• [ACTION ITEM]:
Return exactly the span of lines in the following data that opens with the line containing "cut (runs (ResponseAlloc" and closes with the line containing "strings w !! buffer_userp a.2". Include nothing else.

(Records drawn from a dataset)
┌────────

(** X9. Allocation and release pair up.  Once [ResponseAlloc] has left a
    new tag behind, releasing the buffer, tag, memory type and id it
    reported succeeds and deletes that tag, so that the tags are again those
    from before the allocation; the release logs the tensor name; it never
    meets a memory type without a [case]; and whatever deallocator it calls
    is the counterpart of the allocator that produced the buffer ([free]
    for [malloc], [cudaFreeHost] for [cudaHostAlloc], [cudaFree] for
    [cudaMalloc]), a CPU buffer being always freed. *)
Theorem ResponseRelease_after_ResponseAlloc (allocator : Z)
    (tensor_name : string) (byte_size : Z)
    (preferred_memory_type preferred_memory_type_id userp : Z)
    (out : AllocOut) (w : World) r out' w1 (allocator' byte_size' : Z) :
  ResponseAlloc TRITON_ENABLE_GPU rt allocator tensor_name byte_size
    preferred_memory_type preferred_memory_type_id userp out w
  = Normal (r, out') w1 →
  strings w !! buffer_userp out' = None →
  is_Some (strings w1 !! buffer_userp out') →
  ∃ w2 evs1 evs2,
    ResponseRelease TRITON_ENABLE_GPU rt allocator' (buffer out')
      (buffer_userp out') byte_size' (actual_memory_type out')
      (actual_memory_type_id out') w1 = Normal None w2 ∧
    trace w1 = trace w ++ evs1 ∧
    trace w2 = trace w1 ++ evs2 ∧
    strings w2 = strings w ∧
    ev_LogMessage TRITONSERVER_LOG_VERBOSE
      ("Releasing buffer " +:+ pointer_to_string (buffer out') +:+
       " of size " +:+ to_string byte_size' +:+ " in " +:+
       TRITONSERVER_MemoryTypeString (actual_memory_type out') +:+
       " for result '" +:+ tensor_name) ∈ evs2 ∧
    (ev_cerr unexpected_buffer_line ∉ evs2) ∧
    Forall (λ e, is_deallocator_call e = false) evs1 ∧
    (∀ e, e ∈ evs2 → is_deallocator_call e = true →
       (e = ev_free (buffer out') ∧
        ev_malloc byte_size (buffer out') ∈ evs1) ∨
       (∃ err, e = ev_cudaFreeHost (buffer out') err ∧
               ev_cudaHostAlloc byte_size cudaHostAllocPortable cudaSuccess
                 (buffer out') ∈ evs1) ∨
       (∃ err, e = ev_cudaFree (buffer out') err ∧
               ev_cudaMalloc byte_size cudaSuccess (buffer out') ∈ evs1)) ∧
    (actual_memory_type out' = TRITONSERVER_MEMORY_CPU →
       ev_free (buffer out') ∈ evs2).
Proof.
  intros Hrun Hnew Hlive.
  destruct (ResponseAlloc_with_new_tag _ _ _ _ _ _ _ _ _ _ _ Hrun Hnew Hlive)
    as (-> & Hbuffer & Htag & Hstrings & evs1 & Htrace1 & Hquiet1 & Hpath).
  destruct (native_memory_types_distinct) as (Hcp & Hcg & Hpg).
  destruct (ResponseRelease_calls TRITON_ENABLE_GPU rt allocator' (buffer out')
              (buffer_userp out') byte_size' (actual_memory_type out')
              (actual_memory_type_id out') w1 (or_intror Hlive))
    as (w2 & logs & sw & Hrelease & Htrace2 & Hstrings2 & Hlogs & Hsw).
  apply Z.eqb_neq in Htag as Htagb. rewrite Htagb in Htrace2, Hstrings2.
  assert (Hcontent : default "" (strings w1 !! buffer_userp out')
                     = tensor_name).
  { by rewrite Hstrings, lookup_insert_eq. }
  rewrite Hcontent in Htrace2.
  destruct (release_switch_calls_deallocators _ _ _ _ _ Hsw)
    as (_ & _ & Hkind & _ & Hcpu & _ & _ & _ & Hodd).
  eexists w2, evs1, _. split; [exact Hrelease|]. split; [exact Htrace1|].
  split; [exact Htrace2|]. split_and!.
  - by rewrite Hstrings2, Hstrings, delete_insert_id.
  - apply list_elem_of_here.
  - intros Hin.
    assert (Hin' : ev_cerr unexpected_buffer_line ∈ sw).
    { eapply (release_event_of_switch _ []); [exact Hin|auto|exact Hlogs|..];
        done. }
    destruct (Hodd Hin') as [Hne Hcase].
    destruct Hpath as [[? _]|[[? _]|[? _]]]; congruence.
  - exact Hquiet1.
  - intros e He Hd.
    assert (Hin : e ∈ sw).
    { eapply (release_event_of_switch _ []); [exact He|auto|exact Hlogs|..];
        by destruct e. }
    destruct (Hkind e Hin Hd) as [[-> Hty]|[[err [-> Hty]]|[err [-> Hty]]]];
      destruct Hpath as [[Hty' ?]|[(_ & Hty' & ?)|(_ & Hty' & ?)]];
      try congruence; eauto.
  - intros Hty. rewrite (Hcpu Hty). cbn.
    apply list_elem_of_further. rewrite !elem_of_app. right.
    apply list_elem_of_here.
Qed.

(** X10. A tag never comes without a buffer.  [ResponseAlloc] either leaves
    the tags as they were, or it returns success having created exactly one
    tag, which holds the tensor name and is handed out in [buffer_userp]
    together with a non-null [buffer]. *)
Theorem ResponseAlloc_tag_comes_with_buffer (allocator : Z)
    (tensor_name : string) (byte_size : Z)
    (preferred_memory_type preferred_memory_type_id userp : Z)
    (out : AllocOut) (w : World) :
  ∃ r out' w',
    ResponseAlloc TRITON_ENABLE_GPU rt allocator tensor_name byte_size
      preferred_memory_type preferred_memory_type_id userp out w
    = Normal (r, out') w' ∧
    (strings w' = strings w ∨
     (r = None ∧ buffer out' ≠ nullptr ∧ buffer_userp out' ≠ nullptr ∧
      strings w !! buffer_userp out' = None ∧
      strings w' = <[buffer_userp out' := tensor_name]> (strings w))).
Proof.
  cut (runs (ResponseAlloc TRITON_ENABLE_GPU rt allocator tensor_name
               byte_size preferred_memory_type preferred_memory_type_id
               userp out) w
         (λ a w' _,
            strings w' = strings w ∨
            (a.1 = None ∧ buffer a.2 ≠ nullptr ∧ buffer_userp a.2 ≠ nullptr ∧
             strings w !! buffer_userp a.2 = None ∧
             strings w' = <[buffer_userp a.2 := tensor_name]> (strings w)))).
  { intros ([r out'] & w' & evs & Hrun & _ & HQ). by exists r, out', w'. }
  unfold ResponseAlloc, publish_allocation.
  run_all rt; cbn.
  all: repeat match goal with
         | p := new_returns rt ?w0 |- _ =>
             let Hp := fresh "Hp" in
             pose proof (new_returns_fresh rt w0) as Hp;
             fold p in Hp; cbn in Hp; clearbody p
         | x := _ |- _ => clearbody x
         end.
  all: path_facts.
  all: first [ by left | right; by destruct Hp ].
Qed.

End AllocReleaseFacts.


(** ** More on [InferResponseComplete] *)

Section MoreCompletionFacts.

(** What one firing that ends in a world leaves unchanged. *)
Lemma InferResponseComplete_effects response flags userp w w' :
  final_world (InferResponseComplete response flags userp w) = Some w' →
  strings w' = strings w ∧
  (∀ p s, promises w' !! p = Some s → promises w !! p = Some s) ∧
  (∀ s, shared_states w' !! s = Some Pending →
        shared_states w !! s = Some Pending) ∧
  (∀ s v, shared_states w !! s = Some (Ready v) →
          shared_states w' !! s = Some (Ready v)) ∧
  (∀ s, shared_states w' !! s = Some Broken →
        shared_states w !! s = Some Broken).
Proof.
  unfold InferResponseComplete.
  destruct (response =? nullptr); cbn; [by intros [= <-]|].
  unfold bind, promise_set_value, delete_promise.
  destruct (promises w !! userp) as [s0|] eqn:Hp; [|done].
  destruct (shared_states w !! s0) as [[| |]|] eqn:Hs;
    try (cbn; by intros [= <-]).
  cbn. rewrite Hp. cbn. rewrite lookup_insert_eq.
  assert (Hstates : ∀ s st,
    <[s0 := Ready response]> (shared_states w) !! s = Some st →
    st = Ready response ∧ s = s0 ∨ shared_states w !! s = Some st).
  { intros s st. destruct (decide (s0 = s)) as [->|Hne].
    - rewrite lookup_insert_eq. intros [= <-]. auto.
    - rewrite lookup_insert_ne by done. auto. }
  destruct (userp =? nullptr); cbn; intros [= <-]; cbn.
  all: split_and!; try done.
  all: try (intros p s Hps; apply lookup_delete_Some in Hps; tauto).
  all: try (intros s Hst; apply Hstates in Hst as [[? ?]|?]; done).
  all: intros s v Hst; rewrite lookup_insert_ne; [done|congruence].
Qed.

(** A firing with a non-null response returns only on a promise that can
    still take one, and leaves it spent. *)
Lemma InferResponseComplete_spends response flags userp w w' :
  response ≠ nullptr →
  InferResponseComplete response flags userp w = Normal tt w' →
  ¬ spent w userp ∧ spent w' userp.
Proof.
  intros Hresponse. unfold InferResponseComplete.
  apply Z.eqb_neq in Hresponse. rewrite Hresponse. cbn.
  unfold bind, promise_set_value, delete_promise, spent.
  destruct (promises w !! userp) as [s0|] eqn:Hp; [|done].
  destruct (shared_states w !! s0) as [[| |]|] eqn:Hs; try done.
  cbn. rewrite Hp. cbn. rewrite lookup_insert_eq.
  destruct (userp =? nullptr) eqn:Hnull; cbn; intros [= <-]; cbn.
  - split; [intros Hspent; by apply (Hspent s0)|].
    intros s. rewrite Hp. intros [= <-]. by rewrite lookup_insert_eq.
  - split; [intros Hspent; by apply (Hspent s0)|].
    intros s. by rewrite lookup_delete_eq.
Qed.

Lemma spent_stays response flags userp w w' p :
  final_world (InferResponseComplete response flags userp w) = Some w' →
  spent w p → spent w' p.
Proof.
  intros Hend Hspent s Hp Hs.
  destruct (InferResponseComplete_effects _ _ _ _ _ Hend)
    as (_ & Hpromises & Hpending & _).
  apply (Hspent s); auto.
Qed.

Lemma fire_completions_cons c calls w :
  fire_completions (c :: calls) w
  = match InferResponseComplete c.1.1 c.1.2 c.2 w with
    | Normal _ w1 => fire_completions calls w1
    | Throws what w1 => Throws what w1
    | Undefined => Undefined
    end.
Proof. reflexivity. Qed.

(** X11. A firing with a null response changes nothing in a run: firing a
    list of completions is firing the non-null ones among them. *)
Theorem fire_completions_skips_null (calls : list (Z * Z * Z)) (w : World) :
  fire_completions calls w
  = fire_completions (filter (λ c : Z * Z * Z, c.1.1 ≠ nullptr) calls) w.
Proof.
  revert w. induction calls as [|[[response flags] userp] calls IH];
    intros w; [done|].
  destruct (decide (response = nullptr)) as [->|Hne].
  - rewrite filter_cons_False by (cbn; auto).
    rewrite fire_completions_cons. cbn. apply IH.
  - rewrite filter_cons_True by done.
    rewrite !fire_completions_cons. cbn.
    destruct (InferResponseComplete response flags userp w); auto.
Qed.

(** X12. However the callback is fired, a run that ends in a world has kept
    every response already delivered, has broken no promise (a shared state
    is broken afterwards only if it was before), has made no state pending
    again, has created no promise and has left the tags alone. *)
Theorem fire_completions_keeps_delivered (calls : list (Z * Z * Z))
    (w w' : World) :
  final_world (fire_completions calls w) = Some w' →
  strings w' = strings w ∧
  (∀ p s, promises w' !! p = Some s → promises w !! p = Some s) ∧
  (∀ s, shared_states w' !! s = Some Pending →
        shared_states w !! s = Some Pending) ∧
  (∀ s v, shared_states w !! s = Some (Ready v) →
          shared_states w' !! s = Some (Ready v)) ∧
  (∀ s, shared_states w' !! s = Some Broken →
        shared_states w !! s = Some Broken).
Proof.
  revert w. induction calls as [|[[response flags] userp] calls IH];
    intros w Hend.
  - cbn in Hend. by injection Hend as <-.
  - rewrite fire_completions_cons in Hend. cbn in Hend.
    destruct (InferResponseComplete response flags userp w) as [[] w1|what w1|]
      eqn:Hfirst; [| |done].
    + assert (Hone : final_world
                (InferResponseComplete response flags userp w) = Some w1)
        by (by rewrite Hfirst).
      apply InferResponseComplete_effects in Hone
        as (Hs1 & Hp1 & Hpend1 & Hready1 & Hbroken1).
      apply IH in Hend as (Hs2 & Hp2 & Hpend2 & Hready2 & Hbroken2).
      split_and!; [congruence|auto..].
    + cbn in Hend. injection Hend as <-.
      apply (InferResponseComplete_effects response flags userp).
      by rewrite Hfirst.
Qed.
(** Load and store of an [n]-byte little-endian integer (a struct field). *)
Definition load (n : nat) (buf : list Z) (off : nat) : option Z :=
  le_combine <$> get_bytes buf off n.

Definition store (n : nat) (buf : list Z) (off : nat) (v : Z) : option (list Z) :=
  put_bytes buf off (le_split n v).

Definition bytes (l : list Z) : Prop := Forall is_byte l.

#[global] Instance bytes_dec l : Decision (bytes l).
Proof. unfold bytes; apply _. Defined.

Lemma length_le_split n v : length (le_split n v) = n.
Proof. revert v. induction n; intros; simpl; auto. Qed.

Lemma le_split_bytes n v : bytes (le_split n v).
Proof.
  revert v. induction n as [|n IH]; intros v; simpl; constructor; [|apply IH].
  width_lia.
Qed.

Lemma le_combine_range l : bytes l → 0 <= le_combine l < 256 ^ Z.of_nat (length l).
Proof.
  induction 1 as [|b l Hb Hl IH]; simpl; [lia|].
  rewrite Nat2Z.inj_succ, Z.pow_succ_r by lia. unfold is_byte in Hb. lia.
Qed.

Lemma le_combine_split n v : le_combine (le_split n v) = v mod 256 ^ Z.of_nat n.
Proof.
  revert v. induction n as [|n IH]; intros v; simpl.
  - by rewrite Z.mod_1_r.
  - rewrite IH, Nat2Z.inj_succ, Z.pow_succ_r by lia.
    rewrite Z.rem_mul_r by lia. lia.
Qed.

Lemma le_split_combine l : bytes l → le_split (length l) (le_combine l) = l.
Proof.
  induction 1 as [|b l Hb Hl IH]; simpl; [done|].
  unfold is_byte in Hb.
  replace ((b + 256 * le_combine l) mod 256) with b by width_lia.
  replace ((b + 256 * le_combine l) / 256) with (le_combine l) by width_lia.
  by rewrite IH.
Qed.

Lemma le_combine_split_small n v : 0 <= v < 256 ^ Z.of_nat n → le_combine (le_split n v) = v.
Proof. intros. rewrite le_combine_split. by apply Z.mod_small. Qed.

Lemma get_bytes_length buf off n l : get_bytes buf off n = Some l → length l = n.
Proof.
  unfold get_bytes. case_decide; [|done]. intros [= <-].
  rewrite length_take, length_drop. lia.
Qed.

Lemma get_bytes_Some buf off n :
  (off + n <= length buf)%nat → get_bytes buf off n = Some (take n (drop off buf)).
Proof. intros. unfold get_bytes. by rewrite decide_True by lia. Qed.

Lemma put_bytes_Some buf off data :
  (off + length data <= length buf)%nat →
  put_bytes buf off data = Some (take off buf ++ data ++ drop (off + length data) buf).
Proof. intros. unfold put_bytes. by rewrite decide_True by lia. Qed.

Lemma put_bytes_length buf off data buf' :
  put_bytes buf off data = Some buf' → length buf' = length buf.
Proof.
  unfold put_bytes. case_decide; [|done]. intros [= <-].
  rewrite !length_app, length_take, length_drop. lia.
Qed.

Lemma store_length n buf off v buf' : store n buf off v = Some buf' → length buf' = length buf.
Proof. apply put_bytes_length. Qed.

Lemma put_bytes_is_Some buf off data :
  is_Some (put_bytes buf off data) ↔ (off + length data <= length buf)%nat.
Proof.
  unfold put_bytes. case_decide; split; intros H'; done.
Qed.

Lemma get_put_same buf off data buf' :
  put_bytes buf off data = Some buf' → get_bytes buf' off (length data) = Some data.
Proof.
  intros Hp. pose proof (put_bytes_length _ _ _ _ Hp) as Hl.
  unfold put_bytes in Hp. case_decide as Hd; [|done]. injection Hp as <-.
  unfold get_bytes. rewrite decide_True by lia. f_equal.
  rewrite drop_app_ge by (rewrite length_take; lia).
  rewrite length_take, Nat.min_l, Nat.sub_diag by lia. rewrite drop_0.
  by rewrite take_app_length.
Qed.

└────────

• [SOLUTION]:
  cut (runs (ResponseAlloc TRITON_ENABLE_GPU rt allocator tensor_name
               byte_size preferred_memory_type preferred_memory_type_id
               userp out) w
         (λ a w' _,
            strings w' = strings w ∨
            (a.1 = None ∧ buffer a.2 ≠ nullptr ∧ buffer_userp a.2 ≠ nullptr ∧
             strings w !! buffer_userp a.2 = None ∧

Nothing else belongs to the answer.